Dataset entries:

※

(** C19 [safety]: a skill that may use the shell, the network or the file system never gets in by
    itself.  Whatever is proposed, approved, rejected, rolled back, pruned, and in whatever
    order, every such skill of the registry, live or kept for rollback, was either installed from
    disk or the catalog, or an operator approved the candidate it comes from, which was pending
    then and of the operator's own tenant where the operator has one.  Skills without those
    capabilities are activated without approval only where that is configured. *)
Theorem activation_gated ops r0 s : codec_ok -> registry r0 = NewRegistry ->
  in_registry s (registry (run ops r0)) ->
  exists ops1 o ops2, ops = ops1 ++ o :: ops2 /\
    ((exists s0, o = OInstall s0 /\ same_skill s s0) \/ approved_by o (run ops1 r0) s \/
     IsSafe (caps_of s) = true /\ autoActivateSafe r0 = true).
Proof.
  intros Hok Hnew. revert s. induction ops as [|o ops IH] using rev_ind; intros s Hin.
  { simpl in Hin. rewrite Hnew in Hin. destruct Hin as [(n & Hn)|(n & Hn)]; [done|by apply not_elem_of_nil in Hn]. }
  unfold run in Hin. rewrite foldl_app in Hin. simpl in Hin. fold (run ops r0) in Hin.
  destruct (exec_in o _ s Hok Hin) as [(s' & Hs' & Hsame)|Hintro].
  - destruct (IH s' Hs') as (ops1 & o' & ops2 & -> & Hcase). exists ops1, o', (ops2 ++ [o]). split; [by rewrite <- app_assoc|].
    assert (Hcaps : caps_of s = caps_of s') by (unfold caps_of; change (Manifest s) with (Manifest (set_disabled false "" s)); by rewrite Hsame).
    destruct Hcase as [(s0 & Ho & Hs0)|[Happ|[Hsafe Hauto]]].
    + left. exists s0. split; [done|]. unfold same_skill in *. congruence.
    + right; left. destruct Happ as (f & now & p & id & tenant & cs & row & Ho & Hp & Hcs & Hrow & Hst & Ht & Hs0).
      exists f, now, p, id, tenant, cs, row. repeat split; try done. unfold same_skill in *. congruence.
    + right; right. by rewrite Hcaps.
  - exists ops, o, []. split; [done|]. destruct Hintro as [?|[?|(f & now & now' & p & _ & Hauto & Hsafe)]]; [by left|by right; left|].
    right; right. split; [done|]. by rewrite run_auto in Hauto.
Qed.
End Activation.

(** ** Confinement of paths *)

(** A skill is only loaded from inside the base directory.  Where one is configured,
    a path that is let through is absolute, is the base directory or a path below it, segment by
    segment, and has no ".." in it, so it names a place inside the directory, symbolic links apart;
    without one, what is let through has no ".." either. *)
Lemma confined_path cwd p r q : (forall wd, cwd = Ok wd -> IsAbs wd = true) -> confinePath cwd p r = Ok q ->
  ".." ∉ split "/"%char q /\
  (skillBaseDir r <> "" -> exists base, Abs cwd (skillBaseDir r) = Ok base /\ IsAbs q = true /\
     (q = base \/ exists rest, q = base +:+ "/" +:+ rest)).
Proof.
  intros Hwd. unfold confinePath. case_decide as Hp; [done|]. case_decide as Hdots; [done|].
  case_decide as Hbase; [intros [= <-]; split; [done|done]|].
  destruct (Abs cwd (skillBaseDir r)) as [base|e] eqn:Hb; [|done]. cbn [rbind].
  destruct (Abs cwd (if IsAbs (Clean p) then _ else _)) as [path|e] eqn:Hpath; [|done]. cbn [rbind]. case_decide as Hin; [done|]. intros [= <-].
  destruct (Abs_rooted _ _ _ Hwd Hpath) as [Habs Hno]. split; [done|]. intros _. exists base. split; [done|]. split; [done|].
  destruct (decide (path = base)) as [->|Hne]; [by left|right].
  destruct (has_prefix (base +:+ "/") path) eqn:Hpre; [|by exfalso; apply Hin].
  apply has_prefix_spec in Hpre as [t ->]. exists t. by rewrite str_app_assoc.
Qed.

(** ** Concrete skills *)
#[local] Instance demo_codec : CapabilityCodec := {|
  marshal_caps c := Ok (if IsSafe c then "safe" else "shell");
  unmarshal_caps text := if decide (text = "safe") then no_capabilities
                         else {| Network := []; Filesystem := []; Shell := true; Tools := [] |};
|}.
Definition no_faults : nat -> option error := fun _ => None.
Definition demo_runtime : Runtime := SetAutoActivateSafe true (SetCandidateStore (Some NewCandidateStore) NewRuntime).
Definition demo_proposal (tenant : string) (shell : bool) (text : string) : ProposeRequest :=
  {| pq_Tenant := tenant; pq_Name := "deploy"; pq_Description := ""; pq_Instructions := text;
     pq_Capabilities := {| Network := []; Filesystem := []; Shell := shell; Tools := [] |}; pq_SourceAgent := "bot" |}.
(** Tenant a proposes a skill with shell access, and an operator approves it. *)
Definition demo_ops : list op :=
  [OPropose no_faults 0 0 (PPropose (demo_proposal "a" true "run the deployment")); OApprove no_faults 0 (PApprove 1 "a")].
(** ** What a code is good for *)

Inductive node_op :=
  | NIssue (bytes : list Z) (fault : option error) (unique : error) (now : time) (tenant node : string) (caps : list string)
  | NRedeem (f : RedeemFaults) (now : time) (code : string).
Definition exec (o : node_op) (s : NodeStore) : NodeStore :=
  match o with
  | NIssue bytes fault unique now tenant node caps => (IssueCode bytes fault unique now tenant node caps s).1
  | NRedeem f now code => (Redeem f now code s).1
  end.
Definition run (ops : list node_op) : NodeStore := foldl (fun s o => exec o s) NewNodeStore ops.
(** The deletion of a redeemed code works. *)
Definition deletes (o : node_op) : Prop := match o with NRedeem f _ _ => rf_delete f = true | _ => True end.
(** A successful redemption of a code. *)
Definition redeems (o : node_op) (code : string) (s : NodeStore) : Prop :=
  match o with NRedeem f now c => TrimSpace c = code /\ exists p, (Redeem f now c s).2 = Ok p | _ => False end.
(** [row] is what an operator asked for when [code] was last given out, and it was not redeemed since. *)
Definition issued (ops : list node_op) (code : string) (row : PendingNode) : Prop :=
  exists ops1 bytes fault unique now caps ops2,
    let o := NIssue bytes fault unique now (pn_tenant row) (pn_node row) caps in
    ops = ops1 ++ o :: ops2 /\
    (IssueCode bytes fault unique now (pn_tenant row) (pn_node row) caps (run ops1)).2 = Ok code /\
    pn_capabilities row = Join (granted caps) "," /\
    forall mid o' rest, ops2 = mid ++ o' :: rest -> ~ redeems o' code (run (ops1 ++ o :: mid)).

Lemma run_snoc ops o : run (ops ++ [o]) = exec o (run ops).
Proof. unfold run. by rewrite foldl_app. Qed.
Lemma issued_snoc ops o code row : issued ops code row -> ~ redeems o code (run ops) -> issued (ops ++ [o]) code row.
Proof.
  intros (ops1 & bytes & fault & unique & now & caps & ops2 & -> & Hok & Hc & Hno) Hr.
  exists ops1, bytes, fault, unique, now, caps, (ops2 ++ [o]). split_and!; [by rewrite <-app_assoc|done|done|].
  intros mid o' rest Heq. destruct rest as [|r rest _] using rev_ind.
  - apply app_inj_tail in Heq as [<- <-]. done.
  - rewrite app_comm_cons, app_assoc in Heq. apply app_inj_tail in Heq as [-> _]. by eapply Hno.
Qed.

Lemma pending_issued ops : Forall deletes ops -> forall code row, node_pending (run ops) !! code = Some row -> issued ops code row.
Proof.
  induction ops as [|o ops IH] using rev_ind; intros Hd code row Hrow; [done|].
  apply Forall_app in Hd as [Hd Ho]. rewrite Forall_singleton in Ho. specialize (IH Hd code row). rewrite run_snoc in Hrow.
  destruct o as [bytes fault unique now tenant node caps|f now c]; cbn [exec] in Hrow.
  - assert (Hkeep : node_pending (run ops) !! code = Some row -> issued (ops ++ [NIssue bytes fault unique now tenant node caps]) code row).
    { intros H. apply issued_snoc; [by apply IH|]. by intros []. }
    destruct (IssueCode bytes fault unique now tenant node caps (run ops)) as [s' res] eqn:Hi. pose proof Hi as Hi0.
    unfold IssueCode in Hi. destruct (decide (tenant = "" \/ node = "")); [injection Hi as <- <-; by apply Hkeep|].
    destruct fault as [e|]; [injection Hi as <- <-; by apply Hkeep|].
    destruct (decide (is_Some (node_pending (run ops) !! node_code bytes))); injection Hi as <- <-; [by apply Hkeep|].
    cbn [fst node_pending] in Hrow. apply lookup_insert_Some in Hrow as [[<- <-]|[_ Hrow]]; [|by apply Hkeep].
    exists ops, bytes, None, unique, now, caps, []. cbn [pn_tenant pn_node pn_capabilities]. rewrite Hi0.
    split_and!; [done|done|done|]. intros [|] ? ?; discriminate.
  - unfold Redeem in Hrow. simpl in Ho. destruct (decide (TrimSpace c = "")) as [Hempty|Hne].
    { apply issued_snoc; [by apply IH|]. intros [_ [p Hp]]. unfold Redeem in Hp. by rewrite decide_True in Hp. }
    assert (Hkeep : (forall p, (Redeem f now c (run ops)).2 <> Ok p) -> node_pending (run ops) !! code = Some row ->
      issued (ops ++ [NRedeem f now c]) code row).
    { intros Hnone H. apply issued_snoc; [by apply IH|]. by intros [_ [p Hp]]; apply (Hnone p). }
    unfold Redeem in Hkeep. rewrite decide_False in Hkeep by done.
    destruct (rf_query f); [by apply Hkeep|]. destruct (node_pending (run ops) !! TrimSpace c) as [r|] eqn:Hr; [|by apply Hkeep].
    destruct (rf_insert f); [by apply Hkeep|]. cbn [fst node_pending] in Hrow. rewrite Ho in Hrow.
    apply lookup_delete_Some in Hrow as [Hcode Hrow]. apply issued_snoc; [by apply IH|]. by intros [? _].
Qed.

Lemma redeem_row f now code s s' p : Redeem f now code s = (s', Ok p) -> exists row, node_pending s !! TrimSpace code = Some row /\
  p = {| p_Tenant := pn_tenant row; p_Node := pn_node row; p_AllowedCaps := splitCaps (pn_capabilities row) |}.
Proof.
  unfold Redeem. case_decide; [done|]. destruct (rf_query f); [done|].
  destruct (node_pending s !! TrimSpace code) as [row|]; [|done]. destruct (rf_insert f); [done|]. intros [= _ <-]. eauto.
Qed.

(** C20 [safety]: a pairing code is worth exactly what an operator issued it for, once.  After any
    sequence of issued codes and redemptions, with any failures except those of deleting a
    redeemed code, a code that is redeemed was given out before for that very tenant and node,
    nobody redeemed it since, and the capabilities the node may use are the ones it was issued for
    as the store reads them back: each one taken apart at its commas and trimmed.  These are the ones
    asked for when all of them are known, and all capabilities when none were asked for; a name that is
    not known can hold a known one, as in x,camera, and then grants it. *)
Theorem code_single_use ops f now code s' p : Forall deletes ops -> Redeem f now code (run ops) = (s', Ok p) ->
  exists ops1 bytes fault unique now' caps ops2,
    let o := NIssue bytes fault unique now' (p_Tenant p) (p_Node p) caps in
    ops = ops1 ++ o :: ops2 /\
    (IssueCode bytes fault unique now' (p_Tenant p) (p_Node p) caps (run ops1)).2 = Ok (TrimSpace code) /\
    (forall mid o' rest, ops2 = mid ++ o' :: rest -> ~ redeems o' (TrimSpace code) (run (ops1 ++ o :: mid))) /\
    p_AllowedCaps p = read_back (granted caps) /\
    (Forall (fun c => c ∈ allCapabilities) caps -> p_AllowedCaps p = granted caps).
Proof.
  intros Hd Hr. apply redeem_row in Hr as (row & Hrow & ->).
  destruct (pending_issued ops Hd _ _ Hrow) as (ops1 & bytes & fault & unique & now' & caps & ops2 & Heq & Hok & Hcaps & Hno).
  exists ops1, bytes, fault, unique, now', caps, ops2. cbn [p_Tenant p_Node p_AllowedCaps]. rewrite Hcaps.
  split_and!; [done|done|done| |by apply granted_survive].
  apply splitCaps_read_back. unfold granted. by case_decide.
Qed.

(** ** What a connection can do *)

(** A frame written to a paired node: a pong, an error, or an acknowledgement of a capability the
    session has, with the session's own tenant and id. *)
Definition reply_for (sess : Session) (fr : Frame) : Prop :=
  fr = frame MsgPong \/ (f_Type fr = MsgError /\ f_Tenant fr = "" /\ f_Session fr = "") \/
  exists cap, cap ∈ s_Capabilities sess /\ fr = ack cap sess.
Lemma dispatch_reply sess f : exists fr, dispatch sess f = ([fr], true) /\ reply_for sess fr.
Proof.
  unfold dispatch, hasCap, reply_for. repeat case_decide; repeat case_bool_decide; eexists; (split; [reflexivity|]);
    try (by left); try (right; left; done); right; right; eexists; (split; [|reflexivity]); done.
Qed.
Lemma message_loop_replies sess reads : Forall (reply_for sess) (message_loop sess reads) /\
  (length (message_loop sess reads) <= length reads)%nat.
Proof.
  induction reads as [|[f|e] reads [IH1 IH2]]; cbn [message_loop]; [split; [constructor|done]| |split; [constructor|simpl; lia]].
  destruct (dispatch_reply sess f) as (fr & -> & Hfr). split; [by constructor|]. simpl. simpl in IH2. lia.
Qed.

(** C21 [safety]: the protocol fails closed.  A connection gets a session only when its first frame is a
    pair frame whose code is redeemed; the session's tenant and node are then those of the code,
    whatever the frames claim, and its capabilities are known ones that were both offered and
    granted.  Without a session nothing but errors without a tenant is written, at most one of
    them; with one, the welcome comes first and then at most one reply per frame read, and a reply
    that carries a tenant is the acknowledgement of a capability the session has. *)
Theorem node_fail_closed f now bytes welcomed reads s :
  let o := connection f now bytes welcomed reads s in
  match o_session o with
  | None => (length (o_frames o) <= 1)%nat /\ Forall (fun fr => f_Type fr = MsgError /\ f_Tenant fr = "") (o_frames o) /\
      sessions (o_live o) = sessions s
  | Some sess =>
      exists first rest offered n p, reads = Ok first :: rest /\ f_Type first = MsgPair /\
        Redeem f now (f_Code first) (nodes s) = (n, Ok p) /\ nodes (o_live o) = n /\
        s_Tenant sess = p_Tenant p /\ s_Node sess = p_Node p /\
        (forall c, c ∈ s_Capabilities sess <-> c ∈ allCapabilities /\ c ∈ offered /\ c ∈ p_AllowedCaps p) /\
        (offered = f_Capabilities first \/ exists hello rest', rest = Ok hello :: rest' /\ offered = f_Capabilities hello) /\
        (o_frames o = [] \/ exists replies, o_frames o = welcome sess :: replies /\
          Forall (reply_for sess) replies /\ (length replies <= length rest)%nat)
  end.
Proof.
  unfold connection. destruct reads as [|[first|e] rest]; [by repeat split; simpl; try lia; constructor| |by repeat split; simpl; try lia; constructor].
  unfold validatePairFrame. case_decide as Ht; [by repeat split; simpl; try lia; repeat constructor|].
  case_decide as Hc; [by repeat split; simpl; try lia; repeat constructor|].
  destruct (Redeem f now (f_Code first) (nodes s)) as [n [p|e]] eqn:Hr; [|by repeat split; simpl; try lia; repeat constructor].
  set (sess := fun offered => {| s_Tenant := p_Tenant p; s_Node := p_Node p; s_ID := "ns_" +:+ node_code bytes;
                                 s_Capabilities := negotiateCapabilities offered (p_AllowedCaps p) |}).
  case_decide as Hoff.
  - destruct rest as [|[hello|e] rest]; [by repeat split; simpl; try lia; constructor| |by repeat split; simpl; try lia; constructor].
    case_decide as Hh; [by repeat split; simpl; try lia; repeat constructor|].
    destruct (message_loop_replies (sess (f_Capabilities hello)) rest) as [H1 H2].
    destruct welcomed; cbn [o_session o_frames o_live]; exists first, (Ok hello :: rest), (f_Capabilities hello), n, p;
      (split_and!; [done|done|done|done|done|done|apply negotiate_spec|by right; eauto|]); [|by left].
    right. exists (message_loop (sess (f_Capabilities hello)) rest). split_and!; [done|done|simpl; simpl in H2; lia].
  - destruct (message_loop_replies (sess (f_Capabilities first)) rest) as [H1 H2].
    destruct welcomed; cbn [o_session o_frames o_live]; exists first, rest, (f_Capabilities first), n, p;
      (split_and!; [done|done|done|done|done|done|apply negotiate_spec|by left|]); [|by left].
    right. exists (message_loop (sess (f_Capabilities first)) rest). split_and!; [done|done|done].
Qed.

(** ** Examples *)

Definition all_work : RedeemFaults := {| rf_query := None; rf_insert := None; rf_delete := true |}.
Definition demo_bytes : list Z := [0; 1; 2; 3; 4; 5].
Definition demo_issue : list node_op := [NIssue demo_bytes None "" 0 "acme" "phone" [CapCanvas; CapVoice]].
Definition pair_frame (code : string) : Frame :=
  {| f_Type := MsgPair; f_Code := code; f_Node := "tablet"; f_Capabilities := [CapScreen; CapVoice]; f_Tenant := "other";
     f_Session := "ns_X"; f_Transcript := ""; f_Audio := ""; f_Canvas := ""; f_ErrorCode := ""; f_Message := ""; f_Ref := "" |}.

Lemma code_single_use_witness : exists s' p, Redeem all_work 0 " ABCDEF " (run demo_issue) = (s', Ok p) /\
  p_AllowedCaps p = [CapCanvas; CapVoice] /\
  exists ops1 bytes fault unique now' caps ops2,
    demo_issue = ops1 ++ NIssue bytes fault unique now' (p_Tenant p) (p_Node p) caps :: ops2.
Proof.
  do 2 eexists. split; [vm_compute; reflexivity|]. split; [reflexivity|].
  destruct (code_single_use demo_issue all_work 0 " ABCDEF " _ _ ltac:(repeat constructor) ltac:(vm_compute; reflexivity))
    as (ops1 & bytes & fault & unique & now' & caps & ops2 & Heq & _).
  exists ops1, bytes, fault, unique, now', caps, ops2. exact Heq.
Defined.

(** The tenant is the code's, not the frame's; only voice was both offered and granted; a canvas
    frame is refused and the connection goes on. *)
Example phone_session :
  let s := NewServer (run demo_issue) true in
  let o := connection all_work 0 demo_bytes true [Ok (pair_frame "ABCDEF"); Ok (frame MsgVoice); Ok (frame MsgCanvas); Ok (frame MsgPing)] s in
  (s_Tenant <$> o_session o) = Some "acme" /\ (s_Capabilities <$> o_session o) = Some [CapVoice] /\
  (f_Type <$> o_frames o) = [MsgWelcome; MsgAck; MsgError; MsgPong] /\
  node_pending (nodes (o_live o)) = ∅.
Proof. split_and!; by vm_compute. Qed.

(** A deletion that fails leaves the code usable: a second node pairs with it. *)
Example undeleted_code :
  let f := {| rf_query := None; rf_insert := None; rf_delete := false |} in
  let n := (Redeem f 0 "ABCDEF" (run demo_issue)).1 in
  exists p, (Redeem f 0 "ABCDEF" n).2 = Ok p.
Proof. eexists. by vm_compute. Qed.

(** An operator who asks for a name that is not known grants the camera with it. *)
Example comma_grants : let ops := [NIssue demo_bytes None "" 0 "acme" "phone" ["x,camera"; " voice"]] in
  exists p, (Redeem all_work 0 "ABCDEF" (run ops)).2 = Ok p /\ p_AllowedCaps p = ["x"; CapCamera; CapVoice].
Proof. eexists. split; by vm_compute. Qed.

※

▶ **Task directions**
Would you copy out each line of the records above where the word "configured" occurs?

▶ **Exercise output**
    capabilities are activated without approval only where that is configured. *)
(** A skill is only loaded from inside the base directory.  Where one is configured,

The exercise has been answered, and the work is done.